A prisoner who needed to remain anonymous told Workers World that in 2020, he was in the same solitary tier where the hunger strike began. “After doing time in solitary, men are totally stressed out. There’s no TV, no radios; showers are seldom, and maybe we get a phone call once a month. Mail is haphazard, with a letter from Baton Rouge sometimes taking a month to be delivered.

“The guards are lazy and hateful, so sometimes fires are set to get their attention. Prisoners get into fights. One guy stomped another’s head, and he died on the tier. The stress is everywhere, but officials try to cover up the killings.”

A 2019 report by the Vera Institute of Justice found that between January 2015 and November 2016, “on average, 17.4% of people incarcerated in Louisiana’s state-operated prisons were housed in some form of segregated housing, which is approximately 3.9 times the estimated national average of 4.5%.”

On June 11, 2010, the New York Times reported that “Angola is the largest maximum-security prison in the United States with 6,300 prisoners and 1,800 staff, including corrections officers, janitors, maintenance and wardens.”

According to the ACLU of Louisiana, Louisiana has the highest rate of prison deaths per capita in the country.

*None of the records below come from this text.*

(* ===== verification/ControlLogs.v ===== *)
(** * The log service

    [crates/velnor-control/src/logs.rs]: a bounded buffer of redacted records
    that readers follow with cursors. Text goes through the masker of
    [Redaction]; Unicode normalization (the [unicode_normalization] package)
    and SHA-256 are interfaces. The lock of the state is not modelled: an
    operation is one step, and a poisoned lock, which needs a panic inside
    one, does not occur. *)

From Stdlib Require Import ZArith Lia Ascii.
From stdpp Require Import base list strings.
From S2P Require Import Prelude ExprText TextOps Redaction VsockCodec.
#[local] Open Scope Z_scope.

Definition MAX_BUFFER : Z := 16384.
Definition MAX_RECORD_BYTES : Z := 256 * 1024.
Definition MAX_BUFFER_BYTES : Z := 16 * 1024 * 1024.
Definition MAX_SUBJECT_BYTES : Z := 512.
Definition MAX_SECRET_COUNT : Z := 64.
Definition MAX_SECRET_BYTES : Z := 16 * 1024.

(** [usize] and [u64] have 64 bits. *)
Definition str_len (s : text) : Z := Z.of_nat (byte_len s).

Inductive PortError :=
| PAuthorization (operation : string)
| PUnavailable (resource : string)
| PUnsupported (operation : string)
| PInvalid (field message : string)
| PConflict (operation : string)
| POperation (operation : string).

Record LogItem := {
  li_subject : text;
  li_cursor : text;
  li_source : text;
  li_sequence : Z;
  li_message : text }.
Record LogRequest := {
  lr_subject : text;
  lr_source : option text;
  lr_cursor : option text;
  lr_limit : Z }.
Record LogState := {
  ls_generation : Z;
  ls_next_sequence : Z;
  ls_bytes : Z;
  ls_records : list LogItem }.
Record LogService := { svc_state : LogState; svc_supported : bool }.

Definition empty_log : LogState := {| ls_generation := 0; ls_next_sequence := 0; ls_bytes := 0; ls_records := [] |}.
Definition with_support (supported : bool) : LogService := {| svc_state := empty_log; svc_supported := supported |}.
Definition new_log_service : LogService := with_support true.
Definition unsupported_service : LogService := with_support false.
Definition unsupported : PortError := PUnsupported "read logs".

Definition record_bytes (r : LogItem) : Z :=
  u64_saturating_add (u64_saturating_add (u64_saturating_add (str_len (li_subject r)) (str_len (li_cursor r))) (str_len (li_source r)))
    (str_len (li_message r)).

(** [char::is_control]: the characters of category Cc. *)
Definition is_control (c : char) : bool := in_range 0%N 31%N c || in_range 127%N 159%N c.
Definition valid_identity (value : text) : bool :=
  negb (bool_decide (trim value = [])) && (str_len value <=? MAX_SUBJECT_BYTES) && negb (existsb is_control value).

(** [str::parse::<u64>]. *)
Definition parse_u64 (s : text) : option Z :=
  let digits := match s with c :: rest => if is_chr "+"%char c then rest else s | [] => s end in
  if negb (bool_decide (digits = [])) && forallb is_ascii_digit digits then
    if digits_value digits <=? u64_max then Some (digits_value digits) else None
  else None.

(** [windows(2)] of the bytes; the bytes looked for are below 128, so the
    characters show the same. *)
Fixpoint has_entity (s : text) : bool :=
  match s with
  | a :: (b :: _) as rest => is_chr "&"%char a && (is_chr "#"%char b || is_ascii_alphabetic b) || has_entity rest
  | _ => false
  end.
Definition has_encoded_syntax (input : text) : bool :=
  existsb (is_chr "%"%char) input || existsb (is_chr "\"%char) input || has_entity input.

Class Nfkc := nfkc : text -> text.

Section Logs.
Context `{AhoCorasick, Nfkc, Sha256}.
#[local] Open Scope result_scope.

Definition contains_unredacted_secret (message : text) (secrets : list text) : bool :=
  if forallb (fun secret => bool_decide (secret = [])) secrets then false
  else
    existsb (fun secret => negb (bool_decide (secret = [])) && contains (nfkc secret) (nfkc message)) secrets
    || negb (bool_decide (secrets = [])) && has_encoded_syntax message.

Definition replace_literal_secrets (message : text) (secrets : list text) : result text PortError :=
  let masker := new_masker secrets in
  if is_empty masker then Ok message
  else
    let output := mask masker message in
    if MAX_RECORD_BYTES <? str_len output
    then Err (PInvalid "message" "message must be at most 262144 bytes after redaction")
    else Ok output.

Definition redact_message (message : text) (secrets : list text) : result text PortError :=
  if MAX_RECORD_BYTES <? str_len message
  then Err (PInvalid "message" "message must be at most 262144 bytes")
  else
    let secret_bytes := fold_left (fun total secret => u64_saturating_add total (str_len secret)) secrets 0 in
    if (MAX_SECRET_COUNT <? Z.of_nat (length secrets)) || (MAX_SECRET_BYTES <? secret_bytes)
    then Err (PInvalid "secrets" "secret registry exceeds bounded limits")
    else
      let? output := replace_literal_secrets message secrets in
      if contains_unredacted_secret output secrets
      then Err (PInvalid "message" "message contains an encoded secret and was rejected")
      else Ok output.

Definition cursor_fingerprint (subject source : text) : text :=
  hex_lower (sha256 (as_bytes subject ++ [0%N] ++ as_bytes source)).
Definition COLON : char := chr ":"%char.
Definition make_cursor (generation sequence : Z) (subject source : text) : text :=
  txt "v2:" ++ decimal generation ++ [COLON] ++ decimal sequence ++ [COLON] ++ cursor_fingerprint subject source.

Definition malformed : PortError := PInvalid "cursor" "malformed log cursor".
Definition parse_cursor (raw subject source : text) : result (Z * Z) PortError :=
  match strip_prefix (txt "v2:") raw with
  | None => Err malformed
  | Some raw =>
      match split_at (N.eqb COLON) raw with
      | generation :: sequence :: fingerprint :: more =>
          if negb (bool_decide (more = [])) || negb (bool_decide (fingerprint = cursor_fingerprint subject source))
          then Err (PInvalid "cursor" "log cursor does not belong to this stream")
          else
            match parse_u64 generation with
            | None => Err malformed
            | Some generation =>
                match parse_u64 sequence with
                | None => Err malformed
                | Some sequence => Ok (generation, sequence)
                end
            end
      | _ => Err malformed
      end
  end.

(** The loop that makes room; [None] when it would not end, because there is
    nothing left to drop. *)
Fixpoint evict (records : list LogItem) (bytes generation : Z) : option (list LogItem * Z * Z) :=
  if (MAX_BUFFER <? Z.of_nat (length records)) || (MAX_BUFFER_BYTES <? bytes) then
    match records with
    | record :: rest => evict rest (u64_saturating_sub bytes (record_bytes record)) (u64_saturating_add generation 1)
    | [] => None
    end
  else Some (records, bytes, generation).

Definition push_record (st : LogState) (subject source sanitized : text) : option (LogState * result text PortError) :=
  let sequence := ls_next_sequence st in
  let next := u64_saturating_add (ls_next_sequence st) 1 in
  let cursor := make_cursor (ls_generation st) sequence subject source in
  let record_size :=
    u64_saturating_add (u64_saturating_add (u64_saturating_add (str_len subject) (str_len source)) (str_len cursor)) (str_len sanitized) in
  if MAX_BUFFER_BYTES <? record_size then
    Some ({| ls_generation := ls_generation st; ls_next_sequence := next; ls_bytes := ls_bytes st;
             ls_records := ls_records st |},
          Err (PInvalid "message" "log record must be at most 16777216 bytes"))
  else
    let item := {| li_subject := subject; li_cursor := cursor; li_source := source; li_sequence := sequence;
                   li_message := sanitized |} in
    match evict (ls_records st ++ [item]) (u64_saturating_add (ls_bytes st) record_size) (ls_generation st) with
    | None => None
    | Some (records, bytes, generation) =>
        Some ({| ls_generation := generation; ls_next_sequence := next; ls_bytes := bytes; ls_records := records |},
              Ok cursor)
    end.

(** [LogService::append]: the service behind the call and its answer; [None]
    when the call would not return. *)
Definition append (svc : LogService) (subject source message : text) (secrets : list text)
    : option (LogService * result text PortError) :=
  if negb (svc_supported svc) then Some (svc, Err unsupported)
  else if negb (valid_identity subject) || negb (valid_identity source) then
    Some (svc, Err (PInvalid "subject/source" "subject and source are required, control-free, and at most 512 bytes"))
  else
    match redact_message message secrets with
    | Err e => Some (svc, Err e)
    | Ok sanitized =>
        if MAX_RECORD_BYTES <? str_len sanitized then
          Some (svc, Err (PInvalid "message" "message must be at most 262144 bytes after redaction"))
        else if contains_unredacted_secret subject secrets || contains_unredacted_secret source secrets then
          Some (svc, Err (PInvalid "subject/source" "subject and source must not contain secrets"))
        else
          match push_record (svc_state svc) subject source sanitized with
          | None => None
          | Some (st, answer) => Some ({| svc_state := st; svc_supported := svc_supported svc |}, answer)
          end
    end.

(** The records of a stream: one subject, of one source or of all. *)
Definition in_stream (subject : text) (source : option text) (r : LogItem) : bool :=
  bool_decide (li_subject r = subject)
  && match source with Some source => bool_decide (source = li_source r) | None => true end.

(** The loop over the selected records: [count] and [bytes] of the result so
    far. *)
Fixpoint page (limit count bytes : Z) (records : list LogItem) : list LogItem :=
  match records with
  | [] => []
  | record :: rest =>
      if negb (count =? 0) && (MAX_BUFFER_BYTES <? u64_saturating_add bytes (record_bytes record)) then []
      else if count + 1 =? limit then [record]
      else record :: page limit (count + 1) (u64_saturating_add bytes (record_bytes record)) rest
  end.

Definition check_position (st : LogState) (after : option (Z * Z)) : result unit PortError :=
  match after with
  | None => Ok tt
  | Some (generation, sequence) =>
      if ls_next_sequence st <=? sequence
      then Err (PInvalid "cursor" "log cursor is ahead of the stream")
      else if negb (generation =? ls_generation st)
              && match ls_records st with record :: _ => sequence <? li_sequence record | [] => false end
      then Err (PConflict "log cursor expired; resnapshot required")
      else Ok tt
  end.

(** [LogService::logs]. *)
Definition logs (svc : LogService) (request : LogRequest) : result (list LogItem) PortError :=
  if negb (svc_supported svc) then Err unsupported
  else if negb (valid_identity (lr_subject request))
          || match lr_source request with Some source => negb (valid_identity source) | None => false end
          || (lr_limit request =? 0) || (MAX_BUFFER <? lr_limit request)
  then Err (PInvalid "subject/limit"
              "subject/source must be nonempty, control-free, and at most 512 bytes; limit must be 1..16384")
  else
    let st := svc_state svc in
    let? after :=
      match lr_cursor request with
      | None => Ok None
      | Some cursor =>
          let? position := parse_cursor cursor (lr_subject request) (default [] (lr_source request)) in
          Ok (Some position)
      end in
    let? _ := check_position st after in
    Ok (page (lr_limit request) 0 0
          (filter (fun r => match after with Some (_, sequence) => sequence <? li_sequence r | None => true end = true)
             (filter (fun r => in_stream (lr_subject request) (lr_source request) r = true) (ls_records st)))).
End Logs.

The state has more people serving life sentences without parole than Alabama, Arkansas, Mississippi, Tennessee and Texas combined.

Solitary Watch

Solitary Watch investigates, documents and disseminates information on the widespread use of solitary confinement in U.S. prisons and jails. In 2019, this nonprofit national watchdog group published a report on solitary confinement in Louisiana, based on the largest survey ever taken by people held in solitary confinement. The report told “chilling stories of abuse, deprivation and soul-crushing loneliness.”

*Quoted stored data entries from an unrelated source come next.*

(** The controller's observation moves an episode along and never clears it. *)
Definition advance_existing (si : string) (sample : DiskPressureFilesystemSample)
    (clock : PressureClockSample) (ep : DiskPressureEpisode) (now_unix : Z) (db : JournalDb)
    : result JournalDb ReplayError :=
  let low := space_is_low sample in
  let sampled := fs_volume_fingerprint sample in
  let broken := episode_rollback clock ep now_unix
                || (fingerprint_differs ep sampled || pc_fingerprint_changed clock) in
  let? revision := pressure_add (ep_revision ep) 1 in
  let? revision_sql := disk_pressure_sql_integer revision in
  let? last_sql := disk_pressure_sql_integer (last_observation clock ep now_unix) in
  let? old_sql := disk_pressure_sql_integer (ep_revision ep) in
  let '(db, updated) := update_episode si (fs_filesystem_id sample) (ep_episode_id ep) old_sql
    (advanced_row (rebound_fingerprint ep sampled) last_sql (ep_reclaim_attempted ep) revision_sql
       (ep_draining ep || (broken || (low && (ep_deadline_unix ep <=? now_unix))))
       (ep_terminal ep || (broken || (low && (ep_drain_deadline_unix ep <=? now_unix))))) db in
  if negb updated then Err PressureStateInvalid else Ok db.

Definition advance_new (si : string) (sample : DiskPressureFilesystemSample) (clock : PressureClockSample)
    (degraded drain : Z) (uuid : string -> string) (now_unix : Z) (db : JournalDb)
    : result JournalDb ReplayError :=
  let broken := pc_rollback clock || pc_fingerprint_changed clock in
  if negb (space_is_low sample) && negb broken then Ok db
  else
    let? degraded := disk_pressure_u64 degraded in
    let? drain := disk_pressure_u64 drain in
    let started := episode_start clock now_unix in
    let? deadline := pressure_add started degraded in
    let? drain_deadline := pressure_add deadline drain in
    insert_episode si (fs_filesystem_id sample)
      {| ep_episode_id := uuid (fs_filesystem_id sample); ep_started_unix := started;
         ep_deadline_unix := deadline; ep_drain_deadline_unix := drain_deadline;
         ep_draining := broken || (deadline <=? now_unix);
         ep_last_observed_unix := Z.max now_unix (default 0 (pc_high_water_before clock));
         ep_reclaim_attempted := false; ep_revision := 1;
         ep_terminal := broken || (drain_deadline <=? now_unix);
         ep_volume_fingerprint := pc_trusted_fingerprint clock |} db.

Definition advance_controller_pressure_sample (si : string) (sample : DiskPressureFilesystemSample)
    (degraded drain : Z) (uuid : string -> string) (now_unix : Z) (db : JournalDb)
    : result JournalDb ReplayError :=
  let? clocked := persist_pressure_clock_samples si sample now_unix db in
  let? db := merge_pressure_alias_episodes si sample clocked.2 clocked.1 in
  let? episode := load_disk_pressure_episode db si (fs_filesystem_id sample) in
  match episode with
  | Some ep => advance_existing si sample clocked.2 ep now_unix db
  | None => advance_new si sample clocked.2 degraded drain uuid now_unix db
  end.
(* ===== verification/PressureOps.v ===== *)
(** * Disk pressure: the operations of the journal

    The public pressure operations of [crates/velnor-control/src/journal.rs]
    on the episodes: the observation of a worker, the controller's advance of
    measured and of unmeasurable roots, the retirement of roots that are no
    longer configured, the claim of the one cleanup, the clearing of a healthy
    episode, the rebinding to a replaced volume and the reads; and the
    terminal fence, which turns a terminal episode into fenced slots and
    revoked leases in the same transaction. *)

From S2P Require Import Prelude Numerals NodeModel JournalData JournalReduce JournalInv JournalStore JournalReplay PressureData PressureEpisodes.
From Stdlib Require Import String.
From stdpp Require Import base gmap list strings sorting.
#[local] Open Scope Z_scope.
#[local] Open Scope result_scope.

Definition string_le (a b : string) : Prop := String.leb a b = true.
#[export] Instance string_le_dec : RelDecision string_le.
Proof. intros a b. unfold string_le. apply _. Defined.

(** The episodes of a service, [ORDER BY filesystem_id]. *)
Definition episode_ids (si : string) (db : JournalDb) : list string :=
  merge_sort string_le (map_to_list (filter (fun kr => kr.1.1 = si) (j_episodes db))).*1.*2.

(** The samples of one batch name every root once. *)
Fixpoint roots_distinct (roots seen : list string) : result (list string) ReplayError :=
  match roots with
  | [] => Ok seen
  | root :: roots =>
      let? _ := validate_disk_pressure_key root in
      if bool_decide (root ∈ seen) then Err PressureStateInvalid else roots_distinct roots (seen ++ [root])
  end.
Fixpoint samples_valid (samples : list DiskPressureFilesystemSample) (seen : list string)
    : result unit ReplayError :=
  match samples with
  | [] => Ok tt
  | sample :: samples =>
      let? _ := match fs_volume_fingerprint sample with
                | Some fingerprint => validate_disk_pressure_key fingerprint
                | None => Ok tt
                end in
      let? seen := roots_distinct (fs_filesystem_id sample :: fs_alias_ids sample) seen in
      samples_valid samples seen
  end.

(** [UPDATE disk_pressure_launches SET active = 0 WHERE service_instance = ?1]. *)
Definition revoke_all (si : string) (db : JournalDb) : JournalDb :=
  set_launches (update_rows (fun k _ => bool_decide (k.1 = si)) inactive (j_launches db)) db.

Section Operations.
Context (encode : Event -> string) (decode_baseline : string -> option ReplayBaseline).
Context (sha256_hex : string -> string).

(** ** The terminal fence *)

(** The loop of [persist_pressure_terminal_slot_fences] over the slots. *)
Fixpoint fence_slots (clock : Z) (si : string) (todo : list SlotRecord) (st : FleetState) (db : JournalDb)
    : result (FleetState * JournalDb) ReplayError :=
  match todo with
  | [] => Ok (st, db)
  | s :: todo =>
      let db := set_launches (update_rows (fun k _ => bool_decide (k = (si, s_slot_id s))) inactive
                                (j_launches db)) db in
      if bool_decide (s_phase s = Fenced) then fence_slots clock si todo st db
      else
        let event := stamp_event clock (Ev.DiskPressureTerminalFence (s_slot_id s) (s_generation s)) in
        let outcome := reduce clock st event in
        if rejected outcome then Err PressureStateInvalid
        else
          let? _ := disk_pressure_sql_integer (s_generation s) in
          fence_slots clock si todo (state outcome)
            (set_log (j_events db ++ [event_row encode sha256_hex event]) (j_tables db) db)
  end.

Definition persist_pressure_terminal_slot_fences (clock : Z) (si : string) (db : JournalDb)
    : result JournalDb ReplayError :=
  if negb (terminal_episode si db) then Ok db
  else
    let? st := load_state_of db in
    if capacity_invalid st then Err CapacityInvalid
    else
      let? fenced := fence_slots clock si (slots st) st db in
      let? tables := persist_state decode_baseline sha256_hex (j_tables fenced.2) fenced.1 in
      Ok (set_log (j_events fenced.2) tables fenced.2).

(** ** Observations *)

Fixpoint observe_samples (si : string) (samples : list DiskPressureFilesystemSample) (degraded drain : Z)
    (uuid : string -> string) (now_unix : Z) (db : JournalDb)
    : result (JournalDb * list (string * DiskPressureObservation)) ReplayError :=
  match samples with
  | [] => Ok (db, [])
  | sample :: samples =>
      let? observed := observe_disk_pressure_in_transaction si sample degraded drain uuid now_unix db in
      let? rest := observe_samples si samples degraded drain uuid now_unix observed.1 in
      Ok (rest.1, (fs_filesystem_id sample, observed.2) :: rest.2)
  end.

Definition observed_terminal (o : string * DiskPressureObservation) : bool :=
  match po_episode o.2 with Some ep => ep_terminal ep | None => false end.

Definition observe_disk_pressure_roots (clock : Z) (h : Handle) (si : string) (slot_id : SlotId)
    (generation : Generation) (nonce : string) (samples : list DiskPressureFilesystemSample)
    (degraded_seconds drain_seconds : Z) (uuid : string -> string) (now_unix : Z) (db : JournalDb)
    : result (JournalDb * list (string * DiskPressureObservation)) ReplayError :=
  let? _ := validate_worker_context h si slot_id generation nonce in
  let? _ := validate_disk_pressure_key si in
  let? _ := validate_pressure_service_instance h si db in
  let? _ := validate_disk_pressure_keys [slot_id; nonce] in
  if bool_decide (length samples = 0%nat) then Err PressureStateInvalid
  else
    let? _ := samples_valid samples [] in
    let? _ := disk_pressure_sql_integer now_unix in
    let? generation_sql := disk_pressure_sql_integer generation in
    let? degraded := disk_pressure_sql_integer degraded_seconds in
    let? drain := disk_pressure_sql_integer drain_seconds in
    let? db := begin_pressure_write decode_baseline sha256_hex h si db in
    let? current := disk_pressure_launch_is_current db
      {| wl_service_instance := si; wl_slot_id := slot_id; wl_generation := generation_sql;
         wl_launch_nonce := nonce |} in
    if negb current then Err LaunchFenced
    else
      let? observed := observe_samples si samples degraded drain uuid now_unix db in
      if existsb observed_terminal observed.2 then
        let? db := persist_pressure_terminal_slot_fences clock si observed.1 in
        Ok (db, observed.2)
      else Ok observed.

(** ** The controller's advance *)

Fixpoint advance_samples (si : string) (samples : list DiskPressureFilesystemSample) (degraded drain : Z)
    (uuid : string -> string) (now_unix : Z) (db : JournalDb) : result JournalDb ReplayError :=
  match samples with
  | [] => Ok db
  | sample :: samples =>
      let? db := advance_controller_pressure_sample si sample degraded drain uuid now_unix db in
      advance_samples si samples degraded drain uuid now_unix db
  end.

According to solitarywatch.org, solitary confinement in Louisiana is “deeply rooted in the history of racial subjugation and captivity in the South, which begins with slavery and stretches through convict leasing and Jim Crow to the modern era of mass incarceration.”

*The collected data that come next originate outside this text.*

Lemma not_current_lapsed db st f : lease_inv db -> load_state_of db = Ok st ->
  disk_pressure_launch_is_current db f = Ok false -> lapsed db f.
Proof.
  intros [R A] L H. unfold disk_pressure_launch_is_current in H. destruct (lease_matches db f) eqn:M; [|by left]. right.
  cbn [negb] in H. apply bind_Ok in H as (g & E & H). rewrite L in H. injection H as H.
  unfold disk_pressure_u64 in E. destruct (0 <=? wl_generation f); [|done]. injection E as <-.
  apply andb_false_iff in H as [C%negb_false_iff|U]; [left; by apply (loaded_verdict _ _ L)|]. right.
  unfold lease_matches in M. destruct (j_launches db !! _) as [r|] eqn:Lr; [|done].
  apply andb_true_iff in M as [[M _]%andb_true_iff _]. apply Z.eqb_eq in M.
  destruct (A _ _ Lr) as (x & X & I & G). cbn in I. exists x. split_and!; [done..|].
  destruct (loaded_slot _ _ _ L R X) as (s & F & Lx). apply load_slot_Ok in Lx as (Is & Gs & _ & Ps).
  apply find_key_elem in F as [Es _]. pose proof (proj1 (existsb_false _ _) U s Es) as Ns.
  unfold slot_unfenced in Ns. destruct (decide (s_phase s = Fenced)) as [Fs|Nf].
  - rewrite Ps, Fs. destruct (decide (wl_generation f < sr_generation x)); [by left|]. right. split; [lia|done].
  - left. rewrite Is, I, (bool_decide_eq_true_2 (_ = _)), (bool_decide_eq_true_2 (_ <> _)) in Ns by done.
    cbn [andb] in Ns. rewrite andb_true_r in Ns. apply Z.eqb_neq in Ns. lia.
Qed.

(** One operation of some process, naming generations that fit and drawing no
    nonce in [old]. *)
Definition step_without (old : string -> Prop) (db db' : JournalDb) : Prop :=
  exists clock h op, run clock h op db = Ok db' /\ op_fits op /\
    match op with OpIssue _ _ _ _ fresh => ~ old fresh | _ => True end.
(** One operation of some process. *)
Definition step := step_without (fun _ => False).

(** A step that is not the issuing of a lease, and one that is. *)
Lemma step_cases old db db' : step_without old db db' ->
  (exists clock free, effect encode sha256_hex clock free True db db') \/
  (j_tables db' = j_tables db /\ j_legacy db' = j_legacy db /\
   exists si i g t fresh st s, ~ old fresh /\ load_state_of db = Ok st /\ capacity_invalid st = false /\
     s ∈ slots st /\ s_slot_id s = i /\ s_generation s = g /\
     j_launches db' = <[(si, i) := {| l_generation := g; l_launch_nonce := fresh; l_issued_unix := t; l_active := 1 |}]>
                        (j_launches db)).
Proof.
  intros (clock & h & op & H & F & N). destruct (issues op) eqn:I.
  - destruct op; try done. apply database_Ok in H as (r & H & <-).
    apply issue_Ok in H as (_ & _ & st & L & C & _ & _ & La & _ & [->|[_ ->]]).
    { left. exists clock, True. apply effect_refl. }
    right. unfold launchable in La. destruct (find_slot slot_id st) as [s|] eqn:Fs; [|done].
    apply andb_true_iff in La as [G%Z.eqb_eq _]. apply find_key_elem in Fs as [Es Is]. split; [done|]. split; [done|].
    by exists si, slot_id, generation, issued_unix, fresh, st, s.
  - left. apply run_op_effect in H; [|done]. eexists clock, _. by eapply effect_fit; [|exact H].
Qed.

Lemma loaded_row db st s : load_state_of db = Ok st -> s ∈ slots st ->
  exists x, x ∈ t_slots (j_tables db) /\ load_slot x = Ok s.
Proof.
  intros L%loaded_slots E. apply list_elem_of_lookup in E as (n & E).
  destruct (Forall2_lookup_r _ _ _ _ _ L E) as (x & X & Lx). exists x. split; [by eapply list_elem_of_lookup_2|done].
Qed.

Lemma step_lease_inv old db db' : step_without old db db' -> lease_inv db -> lease_inv db' /\ rows_le (j_tables db) (j_tables db').
Proof.
  intros [(clock & free & [_ _ F W])|(T & _ & si & i & g & t & fresh & st & s & _ & L & _ & Es & Is & Gs & Ls)]%step_cases [R A].
  - destruct (written_rows_le _ _ _ _ _ W Logic.I R) as [Le R']. split; [|done]. split; [done|]. intros k r' E.
    destruct (F _ _ E) as (r & E0 & Hr). destruct (A _ _ E0) as (x & X & I & G). destruct (Le x X) as (x' & X' & I' & G' & _).
    exists x'. split_and!; [done|congruence|]. assert (l_generation r' = l_generation r) by (by destruct Hr as [->| ->]). lia.
  - rewrite T. split; [|done]. split; [by rewrite T|]. intros k r. rewrite Ls, T. destruct (decide (k = (si, i))) as [->|N].
    + rewrite lookup_insert_eq. intros [= <-]. destruct (loaded_row _ _ _ L Es) as (x & X & Lx).
      apply load_slot_Ok in Lx as (I & G & _). exists x. split_and!; [done|cbn; congruence|cbn; lia].
    + rewrite lookup_insert_ne by done. apply A.
Qed.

Prisoner rights advocates with the Louisiana Stop Solitary Coalition are slamming the department for failing to treat inmates humanely. “Having served 44 plus years in solitary confinement, I am fully aware of the brutality of solitary. Hunger strikes are brutal; so I know from personal experience how desperate these men must be to resort to this,” said Albert Woodfox, a part of the Stop Solitary Coalition.

Woodfox was one of the Angola 3, three men wrongfully accused of murder held for decades at the prison. He was released from Angola in 2016 and has written a book, appropriately named “Solitary.”

Contact Warden Nettles to demand the strikers be immediately released — phone (225) 655-4411. The strikers want guarantees in writing that they will be released from solitary and moved to appropriate and safe conditions.

While the issue that precipitated the hunger strike was not releasing men when their time was completed for rule violations, there are so many, many other crimes being committed against the incarcerated workers at Angola. Each of these crimes by the Louisiana Department of Corrections would more than justify a strike.

No one should have to go on a hunger strike to be treated justly. We demand: Immediately End Solitary Confinement! Tear Down the Prison Walls! Free Them All!